_YOUR ASSIGNMENT_
Your task is to copy all of the entries exactly as they are given.

_SOURCE DATA_
• • • • • • •
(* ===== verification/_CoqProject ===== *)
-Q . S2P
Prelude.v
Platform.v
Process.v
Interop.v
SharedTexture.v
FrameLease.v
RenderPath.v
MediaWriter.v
• • • • • • •
_ANSWER SPACE_
(* ===== verification/_CoqProject ===== *)
-Q . S2P
Prelude.v
Platform.v
Process.v
Interop.v
SharedTexture.v
FrameLease.v
RenderPath.v
MediaWriter.v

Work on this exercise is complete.